Le débat que nous avons mené est une question de cohérence. Nous parlons d’autres sujets et des déplacements, que nous examinerons à huis clos. C’est une question de cohérence, pour en revenir à nous. Si ce rapport du comité SEBS — le groupe de travail et la PGBS — en convient, faites-en rapport au comité CIBA. Par souci de cohérence, c’est ce qui va se passer.
Le sénateur Tannas : Dans le cadre de votre mandat, vous recherchez la cohérence, l’équité et ce genre de chose dans le contexte plus large des déplacements des sénateurs, n’est-ce pas?
Le président : Oui.
Le sénateur Tannas : Je comprends.
Le président : Nous recherchons toujours la cohérence et l’équité. J’ai toujours dit que le leadership ne se résume pas à être gentil, mais à être juste et ferme — une politique forte qui soit équitable pour tous et, par souci de cohérence —, à ne pas prendre de décision préliminaire ici alors que d’autres sont en cours d’analyse et d’étude. C’est au groupe de travail et à la PGBS de nous faire part d’une recommandation ou d’une proposition.
Le sénateur Tannas : Je pense que c’est clair. Merci, monsieur le président.
Le président : Cela répond-il à votre question?
Le sénateur Tannas : Oui, tout à fait.
[Français]
La sénatrice Henkel : J’ai un commentaire pour répondre au sénateur Tannas. Merci pour la question, sénateur Tannas, et merci pour la réponse, monsieur le président. Je voulais dire qu’il serait peut-être important de demander à chaque leader de groupe de nous parler des points qu’ils n’ont pas compris et qu’ils souhaitent soulever pour qu’on puisse les transmettre au groupe.
Je vais parler de mon caucus à moi. Énormément de questions ont été soulevées, et j’y ai répondu jusqu’à un certain point, puisqu’il y a des choses concernant le comité directeur que je ne peux pas partager avec mon caucus. Cependant, ce qui s’est passé à CIBA, je l’ai transmis. Malgré cela, il y a eu énormément de questions; quelques-unes d’entre elles étaient véritablement pertinentes. Cela veut tout simplement dire que la décision qui s’est prise n’est pas assez claire; peut-être qu’elle doit être revue et clarifiée. Je suggère que chaque leader puisse demander à son groupe s’il a des questions précises pour permettre, justement, à ces groupes de répondre adéquatement. Merci.
[Traduction]
Le président : Votre remarque est bien notée. Merci, sénatrice Henkel.
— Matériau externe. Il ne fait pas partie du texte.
(** The function a computation runs.  The functions of the program are
    values; the one closure the constructor of [Blaze.Var] builds is kept
    with the three variables it captures. *)
Inductive Closure : Type :=
| UserFunction (f : Value)
| VarAutorun (self : VarRef) (initializer controller : Value).

(** A [Deps.Computation]: the computation that was current when it was
    created, and its function. *)
Record Computation : Type := mkComputation {
  parent : option CompId;
  func : Closure
}.

Record World : Type := mkWorld {
  vars : gmap nat VarObject;
  objects : gmap nat (gmap string Value);
  dependencies : gmap nat (gset nat);
  computations : gmap nat Computation;
  invalidated : gset nat;
  wrapped : gset nat;
  currentComputation : option CompId;
  currentController : Value
}.

Definition with_vars (f : gmap nat VarObject -> gmap nat VarObject) (w : World) : World :=
  mkWorld (f (vars w)) (objects w) (dependencies w) (computations w)
          (invalidated w) (wrapped w) (currentComputation w) (currentController w).

Definition with_dependencies (f : gmap nat (gset nat) -> gmap nat (gset nat)) (w : World) : World :=
  mkWorld (vars w) (objects w) (f (dependencies w)) (computations w)
          (invalidated w) (wrapped w) (currentComputation w) (currentController w).

Definition with_computations (f : gmap nat Computation -> gmap nat Computation) (w : World) : World :=
  mkWorld (vars w) (objects w) (dependencies w) (f (computations w))
          (invalidated w) (wrapped w) (currentComputation w) (currentController w).

Definition with_invalidated (f : gset nat -> gset nat) (w : World) : World :=
  mkWorld (vars w) (objects w) (dependencies w) (computations w)
          (f (invalidated w)) (wrapped w) (currentComputation w) (currentController w).

Definition with_wrapped (f : gset nat -> gset nat) (w : World) : World :=
  mkWorld (vars w) (objects w) (dependencies w) (computations w)
          (invalidated w) (f (wrapped w)) (currentComputation w) (currentController w).

Definition with_currentComputation (c : option CompId) (w : World) : World :=
  mkWorld (vars w) (objects w) (dependencies w) (computations w)
          (invalidated w) (wrapped w) c (currentController w).

Definition with_currentController (v : Value) (w : World) : World :=
  mkWorld (vars w) (objects w) (dependencies w) (computations w)
          (invalidated w) (wrapped w) (currentComputation w) v.

(** ** Computations with state and exceptions *)

Definition M (A : Type) : Type := World -> Completion A * World.

Definition ret {A} (a : A) : M A := fun w => (Normal a, w).

Definition throw {A} (e : Thrown) : M A := fun w => (Throw e, w).

Definition bind {A B} (m : M A) (k : A -> M B) : M B :=
  fun w =>
    match m w with
    | (Normal a, w') => k a w'
    | (Throw e, w') => (Throw e, w')
    end.

Declare Scope js_scope.
Delimit Scope js_scope with js.
Notation "x <- m ;; k" := (bind m (fun x => k))
  (at level 100, m at next level, right associativity) : js_scope.
Notation "m ;; k" := (bind m (fun _ => k))
  (at level 100, right associativity) : js_scope.
Local Open Scope js_scope.

Definition gets {A} (f : World -> A) : M A := fun w => (Normal (f w), w).

Definition modify (f : World -> World) : M unit := fun w => (Normal tt, f w).

(** [finally m f]: [try { m } finally { f }] for a state change [f]. *)
Definition finally {A} (m : M A) (f : World -> World) : M A :=
  fun w => let '(r, w') := m w in (r, f w').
En l’absence d’autres observations ou suggestions, nous allons passer au point suivant à l’ordre du jour.
[Français]
Nous allons maintenant suspendre brièvement la séance pour que la greffière puisse s’assurer que nous sommes à huis clos. Toutefois, avant de le faire, j’aimerais rappeler à tous que les réunions de CIBA se déroulent la plupart du temps en public.
Nous nous réunissons à huis clos seulement lorsque nous abordons des sujets sensibles, tels que les salaires, les contrats et les négociations contractuelles, les relations de travail et les questions de personnel ou de sécurité.
CIBA souhaite être aussi transparent que possible quant au travail important qu’il fait. Je demanderai à la greffière d’informer les membres lorsque nous serons à huis clos.